___ Data to examine
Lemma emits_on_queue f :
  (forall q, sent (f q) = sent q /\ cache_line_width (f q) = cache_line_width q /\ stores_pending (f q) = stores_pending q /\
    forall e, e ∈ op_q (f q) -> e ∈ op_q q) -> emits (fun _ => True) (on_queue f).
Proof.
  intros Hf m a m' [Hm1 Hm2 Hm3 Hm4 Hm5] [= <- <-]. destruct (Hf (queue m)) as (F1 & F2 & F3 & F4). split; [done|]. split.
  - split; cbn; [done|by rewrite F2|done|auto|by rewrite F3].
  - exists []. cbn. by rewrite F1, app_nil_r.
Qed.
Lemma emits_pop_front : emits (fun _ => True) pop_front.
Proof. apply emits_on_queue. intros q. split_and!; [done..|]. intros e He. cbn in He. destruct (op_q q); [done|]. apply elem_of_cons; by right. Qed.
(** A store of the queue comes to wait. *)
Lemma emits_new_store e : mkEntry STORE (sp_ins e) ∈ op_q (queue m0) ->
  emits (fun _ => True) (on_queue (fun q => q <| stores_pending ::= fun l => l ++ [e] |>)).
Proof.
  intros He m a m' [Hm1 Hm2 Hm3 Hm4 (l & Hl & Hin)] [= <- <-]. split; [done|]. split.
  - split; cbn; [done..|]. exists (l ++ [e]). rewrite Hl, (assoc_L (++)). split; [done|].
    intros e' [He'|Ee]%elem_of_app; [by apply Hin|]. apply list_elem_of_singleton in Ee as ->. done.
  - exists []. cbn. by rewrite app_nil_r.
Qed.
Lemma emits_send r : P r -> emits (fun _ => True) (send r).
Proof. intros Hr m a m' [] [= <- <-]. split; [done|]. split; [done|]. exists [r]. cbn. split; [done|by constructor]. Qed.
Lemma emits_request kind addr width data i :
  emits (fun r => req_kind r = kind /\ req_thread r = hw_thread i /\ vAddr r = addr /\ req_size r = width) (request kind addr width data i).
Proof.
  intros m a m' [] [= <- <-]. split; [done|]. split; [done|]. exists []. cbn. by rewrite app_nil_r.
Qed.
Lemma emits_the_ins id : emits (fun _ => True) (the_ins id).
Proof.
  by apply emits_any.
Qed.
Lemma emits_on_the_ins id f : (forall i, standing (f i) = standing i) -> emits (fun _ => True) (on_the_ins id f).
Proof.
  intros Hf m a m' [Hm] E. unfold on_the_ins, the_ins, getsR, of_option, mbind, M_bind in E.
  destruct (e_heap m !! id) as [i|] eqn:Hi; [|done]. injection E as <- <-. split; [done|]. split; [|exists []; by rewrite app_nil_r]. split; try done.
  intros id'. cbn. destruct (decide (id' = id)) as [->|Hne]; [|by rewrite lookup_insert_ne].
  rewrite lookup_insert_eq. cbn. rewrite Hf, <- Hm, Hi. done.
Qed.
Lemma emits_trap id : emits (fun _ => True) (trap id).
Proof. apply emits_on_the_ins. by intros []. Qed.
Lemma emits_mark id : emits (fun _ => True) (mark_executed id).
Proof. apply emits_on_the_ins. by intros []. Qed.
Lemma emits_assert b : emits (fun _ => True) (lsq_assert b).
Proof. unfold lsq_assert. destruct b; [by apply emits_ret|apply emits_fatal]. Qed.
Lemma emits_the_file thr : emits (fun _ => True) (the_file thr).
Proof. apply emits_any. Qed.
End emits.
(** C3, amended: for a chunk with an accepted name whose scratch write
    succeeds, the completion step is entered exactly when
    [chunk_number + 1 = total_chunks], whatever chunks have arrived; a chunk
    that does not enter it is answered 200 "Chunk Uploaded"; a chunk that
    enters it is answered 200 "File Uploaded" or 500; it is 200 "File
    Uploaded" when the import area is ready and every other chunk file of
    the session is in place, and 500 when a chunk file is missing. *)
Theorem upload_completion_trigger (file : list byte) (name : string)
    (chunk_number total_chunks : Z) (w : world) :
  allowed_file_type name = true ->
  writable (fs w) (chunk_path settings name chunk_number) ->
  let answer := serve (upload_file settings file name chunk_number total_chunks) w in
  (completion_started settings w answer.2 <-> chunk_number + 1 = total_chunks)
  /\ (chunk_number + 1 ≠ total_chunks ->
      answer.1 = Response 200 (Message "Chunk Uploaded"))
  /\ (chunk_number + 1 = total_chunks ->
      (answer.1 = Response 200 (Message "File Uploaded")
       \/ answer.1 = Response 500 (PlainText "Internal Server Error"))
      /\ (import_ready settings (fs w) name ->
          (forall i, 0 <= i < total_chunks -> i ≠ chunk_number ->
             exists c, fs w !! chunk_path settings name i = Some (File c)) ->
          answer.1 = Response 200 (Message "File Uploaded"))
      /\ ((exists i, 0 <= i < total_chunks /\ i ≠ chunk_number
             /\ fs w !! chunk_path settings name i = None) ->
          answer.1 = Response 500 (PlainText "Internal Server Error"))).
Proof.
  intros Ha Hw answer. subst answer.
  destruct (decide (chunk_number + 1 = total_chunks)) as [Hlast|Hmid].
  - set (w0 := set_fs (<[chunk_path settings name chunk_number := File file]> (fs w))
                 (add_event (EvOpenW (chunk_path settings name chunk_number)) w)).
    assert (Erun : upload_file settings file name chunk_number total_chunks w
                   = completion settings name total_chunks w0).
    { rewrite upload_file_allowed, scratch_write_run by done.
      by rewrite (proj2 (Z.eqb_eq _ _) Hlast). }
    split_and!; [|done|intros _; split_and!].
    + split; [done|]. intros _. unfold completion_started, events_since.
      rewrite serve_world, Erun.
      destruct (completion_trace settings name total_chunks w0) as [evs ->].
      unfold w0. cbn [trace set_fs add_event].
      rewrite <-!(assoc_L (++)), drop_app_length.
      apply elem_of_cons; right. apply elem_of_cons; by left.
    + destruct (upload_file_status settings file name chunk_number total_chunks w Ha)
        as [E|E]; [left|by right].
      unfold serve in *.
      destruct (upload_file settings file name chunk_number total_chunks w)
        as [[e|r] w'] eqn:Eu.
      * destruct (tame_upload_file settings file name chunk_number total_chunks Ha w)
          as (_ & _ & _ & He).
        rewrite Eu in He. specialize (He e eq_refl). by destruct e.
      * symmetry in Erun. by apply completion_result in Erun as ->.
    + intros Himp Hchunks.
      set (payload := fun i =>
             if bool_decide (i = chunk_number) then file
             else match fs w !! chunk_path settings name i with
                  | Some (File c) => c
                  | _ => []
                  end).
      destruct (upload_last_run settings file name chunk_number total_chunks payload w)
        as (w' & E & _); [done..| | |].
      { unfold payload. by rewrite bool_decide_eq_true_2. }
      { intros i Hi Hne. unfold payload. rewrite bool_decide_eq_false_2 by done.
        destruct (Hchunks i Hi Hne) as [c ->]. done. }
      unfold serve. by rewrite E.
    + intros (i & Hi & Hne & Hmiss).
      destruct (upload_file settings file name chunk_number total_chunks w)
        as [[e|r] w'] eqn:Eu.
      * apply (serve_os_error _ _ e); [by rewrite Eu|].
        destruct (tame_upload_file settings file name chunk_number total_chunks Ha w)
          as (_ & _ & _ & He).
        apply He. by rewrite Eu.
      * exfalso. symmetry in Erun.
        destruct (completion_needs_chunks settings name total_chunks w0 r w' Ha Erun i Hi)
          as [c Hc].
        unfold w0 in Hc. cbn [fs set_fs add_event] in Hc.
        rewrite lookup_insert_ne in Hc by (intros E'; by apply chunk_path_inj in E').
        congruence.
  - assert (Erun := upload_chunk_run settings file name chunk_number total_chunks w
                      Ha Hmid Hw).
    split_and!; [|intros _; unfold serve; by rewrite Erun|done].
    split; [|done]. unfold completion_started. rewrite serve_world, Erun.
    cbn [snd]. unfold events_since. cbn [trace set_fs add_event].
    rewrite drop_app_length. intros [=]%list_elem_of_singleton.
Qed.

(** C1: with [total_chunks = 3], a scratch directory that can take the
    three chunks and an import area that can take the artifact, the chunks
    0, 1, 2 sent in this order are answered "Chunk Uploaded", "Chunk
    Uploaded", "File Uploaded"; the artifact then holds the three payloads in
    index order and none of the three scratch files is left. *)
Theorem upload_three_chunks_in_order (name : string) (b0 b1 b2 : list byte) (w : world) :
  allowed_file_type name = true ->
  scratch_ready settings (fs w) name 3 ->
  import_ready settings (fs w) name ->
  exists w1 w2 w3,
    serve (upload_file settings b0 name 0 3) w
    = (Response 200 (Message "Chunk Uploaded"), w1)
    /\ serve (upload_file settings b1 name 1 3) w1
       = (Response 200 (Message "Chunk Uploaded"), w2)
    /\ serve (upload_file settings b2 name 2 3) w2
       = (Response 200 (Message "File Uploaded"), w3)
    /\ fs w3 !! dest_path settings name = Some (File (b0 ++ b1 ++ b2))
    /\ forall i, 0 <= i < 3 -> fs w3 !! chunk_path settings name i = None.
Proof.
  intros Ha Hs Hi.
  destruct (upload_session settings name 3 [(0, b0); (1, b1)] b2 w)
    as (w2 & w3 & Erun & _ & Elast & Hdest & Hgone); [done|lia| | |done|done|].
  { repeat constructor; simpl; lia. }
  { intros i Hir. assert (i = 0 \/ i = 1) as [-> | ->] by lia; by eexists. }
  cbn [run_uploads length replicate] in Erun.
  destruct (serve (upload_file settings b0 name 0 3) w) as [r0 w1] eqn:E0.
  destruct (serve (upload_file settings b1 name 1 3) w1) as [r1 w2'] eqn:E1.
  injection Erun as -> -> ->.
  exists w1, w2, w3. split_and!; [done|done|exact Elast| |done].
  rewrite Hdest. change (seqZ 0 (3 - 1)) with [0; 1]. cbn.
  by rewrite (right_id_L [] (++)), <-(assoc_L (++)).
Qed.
______
Work request =
Please output exactly the lines between the one holding "intros m a m'" and the one holding "intros Hf m a m' [Hm]" in the records above, inclusive, and nothing more.

Output for this exercise =
  intros m a m' [] [= <- <-]. split; [done|]. split; [done|]. exists []. cbn. by rewrite app_nil_r.
Qed.
Lemma emits_the_ins id : emits (fun _ => True) (the_ins id).
Proof.
  by apply emits_any.
Qed.
Lemma emits_on_the_ins id f : (forall i, standing (f i) = standing i) -> emits (fun _ => True) (on_the_ins id f).
Proof.
  intros Hf m a m' [Hm] E. unfold on_the_ins, the_ins, getsR, of_option, mbind, M_bind in E.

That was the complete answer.